May 15th, 2021, 7:46 pm

The Friedmann equation for the critical universe can be derived also from GR escape velocity, this I have not seen before (but possibly out there), this give same as Friedmann. No big surprise as the escape velocity is also derived from GR. All we need to do is set the escape velocity to c and the radius to the Hubble radius (the Hubble constant is yes observable so we know these)
\begin{eqnarray}
v_e&=&\sqrt{\frac{2GM}{R}} \nonumber \\
c&=&\sqrt{\frac{2GM}{R_H}} \nonumber \\
c&=&\sqrt{\frac{2 G4\pi \frac{M}{\frac{4}{3}\pi R_H^3} R_H^2}{3}} \nonumber \\
c&=&\sqrt{\frac{8\pi G\rho R_H^2}{3}} \nonumber \\
c^2&=&\frac{8\pi G\rho R_H^2}{3} \nonumber \\
\frac{c^2}{R_H^2}&=&\frac{8\pi G\rho }{3} 
\end{eqnarray}
And since \(H_0=\frac{c}{R_H}\), we get

\begin{eqnarray}
H_0^2&=&\frac{8\pi G\rho }{3}  
\end{eqnarray}
Which is the well known Friedmann equation for a critical universe. But how can the GR escape velocity be IDENTICAL to that of Newton, a well known fact. The Newton escape velocity is definitely only a decent approximation for \(v<<c\). I suspect Albert ignored the relativistic mass that he derived incorrectly in 1905, so he abandoned it later on. Lorentz had it correct in 1904.

So I years ago derived a full relativistic escape velocity, Now I understood I can derive an alternative to the Friedmann critical universe from it. 

\begin{eqnarray}
v_e&=&\sqrt{\frac{2GM}{R}-\frac{G^2M^2}{c^2R^2}} \nonumber \\
c&=&\sqrt{\frac{2GM_u}{R_H}-\frac{G^2M_u^2}{c^2R_H^2}} \nonumber \\
c&=&\sqrt{\frac{8\pi G\rho R_H^2}{3}-\frac{16\pi^2G^2\rho R_H^6}{9c^2R_H^2}} \nonumber \\
c&=&\sqrt{\frac{8\pi G\frac{M}{\frac{4}{3}\pi R_H^3} R_H^2}{3}-\frac{\frac{16}{9}\pi^2 G^2\frac{M^2}{\frac{16}{9}\pi^2 R^6}R^6}{c^2R_h^2}} \nonumber \\
c&=&\sqrt{\frac{8\pi G\rho R_H^2}{3}-\frac{16\pi^2G^2\rho R_H^4}{9c^2}} \nonumber \\
c^2&=&\frac{8\pi G\rho R_H^2}{3}-\frac{16\pi^2G^2\rho R_H^4}{9c^2} \nonumber \\
c^2&=&\frac{8\pi G\rho R_H^2}{3}-\frac{16\pi^2G^2\rho R_H^4}{9c^2} \nonumber \\
\frac{c^2}{R_H^2}&=&\frac{8\pi G\rho }{3}-\frac{16\pi^2G^2\rho R_H^2}{9c^2} \nonumber \\
H_0^2&=&\frac{8\pi G\rho }{3}-\frac{16\pi^2G^2\rho^2 }{9H_0^2}  
\end{eqnarray}

This can be simplified further to

\begin{equation}
H_0^2=\frac{4\pi G\rho}{3} 
\end{equation}

The difference is just I get \(4\pi\) rather than \(8\pi \) as in GR and Friedmann.

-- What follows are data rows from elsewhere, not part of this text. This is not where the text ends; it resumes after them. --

Lemma placeGroup_frame {A : Type} (f : LayoutBlock -> A) canvasX l st :
  (forall ox oy lb, f (translate ox oy lb) = f lb) ->
  map (fun g => map f (g_layoutBlocks g)) (fst (fold_left (placeGroup canvasX) l st))
  = map (fun g => map f (g_layoutBlocks g)) (fst st).
Proof.
  intros Hf. revert st. induction l as [|i l IH]; intros [groups canvasY]; cbn; [reflexivity|].
  rewrite IH. destruct (groups !! i) as [g|] eqn:Hi; [|reflexivity].
  cbn. rewrite list_fmap_insert. apply list_insert_id.
  rewrite list_lookup_fmap, Hi. cbn. f_equal.
  rewrite map_map. apply map_ext. intros lb. symmetry. apply Hf.
Qed.

Lemma placeGroups_frame {A : Type} (f : LayoutBlock -> A) groups :
  (forall ox oy lb, f (translate ox oy lb) = f lb) ->
  map (fun g => map f (g_layoutBlocks g)) (placeGroups groups)
  = map (fun g => map f (g_layoutBlocks g)) groups.
Proof.
  intros Hf. unfold placeGroups.
  generalize (merge_sort Nat.le (map fst (groupColumns groups))).
  generalize (groupColumns groups) as byColumn. intros byColumn cols.
  change groups with (fst (groups, PADDING)) at 2.
  generalize (groups, PADDING) as st.
  induction cols as [|c cols IH]; intros [gs canvasX]; cbn; [reflexivity|].
  rewrite IH. cbn. now apply placeGroup_frame.
Qed.

(** The rectangles [layoutBlocks] returns, up to their position: those of
    the groups of the partition. *)
Lemma layoutBlocks_shape blocks connections :
  exists L, layoutBlocks blocks connections = Some L
    /\ map (fun lb => (lb_block lb, lb_width lb, lb_height lb)) L
       ≡ₚ map (fun b => (b, BLOCK_WIDTH, blockHeight b)) (concat (map snd (hwGroupMap blocks))).
Proof.
  unfold layoutBlocks. destruct blocks as [|b0 bs]; [exists []; split; reflexivity|].
  destruct (groupColumn_total (hwGroupMap (b0 :: bs)) connections) as (cols & -> & Hlen).
  cbn [mbind option_bind].
  destruct (mapM (fun e => layoutGroup (fst (fst e)) (snd (fst e)) (snd e) connections)
                 (zip (hwGroupMap (b0 :: bs)) cols)) as [groups|] eqn:Hgroups.
  - cbn. eexists. split; [reflexivity|].
    rewrite concat_map, map_map.
    rewrite (placeGroups_frame (fun lb => (lb_block lb, lb_width lb, lb_height lb)))
      by reflexivity.
    apply mapM_Some_1 in Hgroups.
    rewrite <- (fst_zip (hwGroupMap (b0 :: bs)) cols) by lia.
    revert Hgroups. generalize (zip (hwGroupMap (b0 :: bs)) cols). intros es Hgroups.
    induction Hgroups as [|e g es gs He _ IH]; cbn; [reflexivity|].
    rewrite map_app, IH. apply Permutation_app_tail.
    unfold layoutGroup in He.
    destruct (blockColumn (snd (fst e)) connections) as [cm|]; [|discriminate].
    cbn in He. injection He as <-. cbn. apply tempLayout_shape.
  - exfalso. assert (is_Some (mapM (fun e => layoutGroup (fst (fst e)) (snd (fst e)) (snd e) connections)
                        (zip (hwGroupMap (b0 :: bs)) cols))) as [? Hs].
    { apply mapM_is_Some. apply Forall_forall. intros e _.
      unfold compose, layoutGroup. cbn beta.
      destruct (blockColumn_total (snd (fst e)) connections) as [c ->]. cbn. eauto. }
    congruence.
Qed.

(** X1. [layoutBlocks] returns a layout for every diagram, cyclic ones
    included, and every rectangle of it has the standard width and the
    height its block's ports need. *)
Theorem layoutBlocks_rectangles (blocks : list Block) (connections : list BlockConnection) :
  exists L, layoutBlocks blocks connections = Some L
    /\ Forall (fun lb => lb_width lb = BLOCK_WIDTH
                         /\ lb_height lb = blockHeight (lb_block lb)) L.
Proof.
  destruct (layoutBlocks_shape blocks connections) as (L & HL & Hshape).
  exists L. split; [assumption|].
  apply Forall_forall. intros lb Hlb.
  assert ((lb_block lb, lb_width lb, lb_height lb)
          ∈ map (fun b => (b, BLOCK_WIDTH, blockHeight b))
                (concat (map snd (hwGroupMap blocks)))) as Hin.
  { rewrite <- Hshape. apply list_elem_of_fmap. now exists lb. }
  apply list_elem_of_fmap in Hin as (b & [= -> -> ->] & _). split; reflexivity.
Qed.

(** X2. Unless a host is named like a generated solo group, the layout has
    exactly one rectangle for every block of the diagram. *)
Theorem layoutBlocks_every_block_once (blocks : list Block)
    (connections : list BlockConnection) :
  (forall b (j : nat), b ∈ blocks -> truthy_hw b <> Some ("__solo_" +:+ pretty j)) ->
  exists L, layoutBlocks blocks connections = Some L /\ map lb_block L ≡ₚ blocks.
Proof.
  intros Hhost. destruct (layoutBlocks_shape blocks connections) as (L & HL & Hshape).
  exists L. split; [assumption|].
  apply (Permutation_map (fun s : Block * R * R => fst (fst s))) in Hshape.
  rewrite !map_map in Hshape. cbn in Hshape. rewrite map_id in Hshape.
  rewrite (map_ext _ lb_block) in Hshape by reflexivity.
  rewrite Hshape. now apply hwGroupMap_perm.
Qed.

End LayoutComplete.

(** The four blocks of the diamond, all on one host, are all laid out. *)
Lemma layoutBlocks_every_block_once_witness :
  exists L, Layering.layoutBlocks Samples.diamondBlocks Samples.diamondConnections = Some L
    /\ map lb_block L ≡ₚ Samples.diamondBlocks.
Proof.
  apply layoutBlocks_every_block_once.
  intros b j Hb. unfold Samples.diamondBlocks in Hb.
  repeat (apply elem_of_cons in Hb as [->|Hb]); [discriminate..|].
  now apply elem_of_nil in Hb.
Defined.

(** ** Columns are breadth-first depths *)

Section BfsLevels.
Context {K : Type} `{EqDecision K}.
Import Ordered Layering Levels.

Lemma elem_of_assign_fold col (frontier : list K) column assigned x :
  x ∈ snd (fold_left (assignStep col) frontier (column, assigned))
  <-> x ∈ assigned \/ x ∈ frontier.
Proof.
  revert column assigned. induction frontier as [|id rest IH]; intros column assigned; cbn.
  - rewrite elem_of_nil. tauto.
  - unfold mem. rewrite elem_of_cons. destruct (decide (id ∈ assigned)) as [Hin|Hnin].
    + rewrite bool_decide_eq_true_2 by assumption. rewrite IH.
      split; [tauto|]. intros [?|[->|?]]; tauto.
    + rewrite bool_decide_eq_false_2 by assumption. rewrite IH, elem_of_add. tauto.
Qed.

Lemma assign_fold_columns col (frontier : list K) column assigned :
  (forall x c, get x column = Some c -> x ∈ assigned) ->
  let st := fold_left (assignStep col) frontier (column, assigned) in
  (forall x c, get x (fst st) = Some c ->
     get x column = Some c \/ (x ∈ frontier /\ (x ∉ assigned) /\ c = col))
  /\ (forall x c, get x column = Some c -> get x (fst st) = Some c)
  /\ (forall x, x ∈ frontier -> x ∉ assigned -> get x (fst st) = Some col).
Proof.
  revert column assigned.
  induction frontier as [|id rest IH]; intros column assigned Hkeys; cbn.
  - split; [tauto|]. split; [tauto|]. intros x Hx. now apply elem_of_nil in Hx.
  - unfold mem. destruct (decide (id ∈ assigned)) as [Hin|Hnin].
    + rewrite bool_decide_eq_true_2 by assumption.
      destruct (IH column assigned Hkeys) as (H1 & H2 & H3).
      split; [|split; [assumption|]].
      * intros x c Hx. apply H1 in Hx as [?|(? & ? & ?)]; [tauto|].
        right. split; [now right|tauto].
      * intros x Hx Hn. apply H3; [|assumption].
        apply elem_of_cons in Hx as [->|Hx]; [contradiction|assumption].
    + rewrite bool_decide_eq_false_2 by assumption.
      destruct (IH (set id col column) (add id assigned)) as (H1 & H2 & H3).
      { intros x c. rewrite get_set, elem_of_add.
        destruct (decide (id = x)) as [->|]; [tauto|]. intros Hx. left. eauto. }
      split; [|split].
      * intros x c Hx. apply H1 in Hx as [Hx|(Hx & Hn & ->)].
        -- rewrite get_set in Hx. destruct (decide (id = x)) as [->|]; [|tauto].
           injection Hx as <-. right. split; [left|tauto].
        -- right. rewrite elem_of_add in Hn. split; [now right|tauto].
      * intros x c Hx. apply H2. rewrite get_set.
        destruct (decide (id = x)) as [->|]; [|assumption].
        exfalso. eauto.
      * intros x Hx Hn. apply elem_of_cons in Hx as [->|Hx].
        -- apply H2. rewrite get_set. now rewrite decide_True.
        -- destruct (decide (x = id)) as [->|Hne].
           ++ apply H2. rewrite get_set. now rewrite decide_True.
           ++ apply H3; [assumption|]. rewrite elem_of_add. tauto.
Qed.

Lemma next_inner_complete (outs : list K) assigned next x :
  x ∉ assigned -> x ∈ next \/ x ∈ outs ->
  x ∈ fold_left (fun nx dest => if mem dest assigned then nx else add dest nx) outs next.
Proof.
  intros Hn. revert next. induction outs as [|d ds IH]; intros next; cbn.
  - rewrite elem_of_nil. tauto.
  - rewrite elem_of_cons. intros Hx. apply IH. unfold mem.
    destruct (decide (d ∈ assigned)) as [Hd|Hd].
    + rewrite bool_decide_eq_true_2 by assumption.
      destruct Hx as [?|[->|?]]; [tauto|contradiction|tauto].
    + rewrite bool_decide_eq_false_2 by assumption. rewrite elem_of_add. tauto.
Qed.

But this means a big deal, it means twice the mass density in the Hubble sphere, it means it takes the Hubble radius is identical to the information horizon, not that it is different as in Friedmann solution. Expansion of space is no longer needed it looks like, the Big Bang is Big Busted. 

Good luck with the Big Bang Relgion, it is likely nothing but a religion based on an incomplete equation!

GR also do not matches the different Planck units at the same time. For example use the GR escape velocity formula to calculate the escape velocity for the Planck mass with a radius equal to the Planck length, one will get a speed above c, one could try to fix this incomplete equation also here by hypothetically suggesting space expansion so above c was allowed. One did not do that, instead one reduced the Planck mass to get it to fit GR solution for micro black holes. Hawking said the micro black hole was approximately equal to the Planck mass, not exactly equal to the Planck mass, this he likely did on purpose as there is no way to get GR to match the Planck units for micro black hole idea completely, one need to alter c, or the Planck length or the Planck mass. The full relativistic escape velocity gives perfect match to all Planck units the same time, and it is nothing more than a collision between two indivisible particles.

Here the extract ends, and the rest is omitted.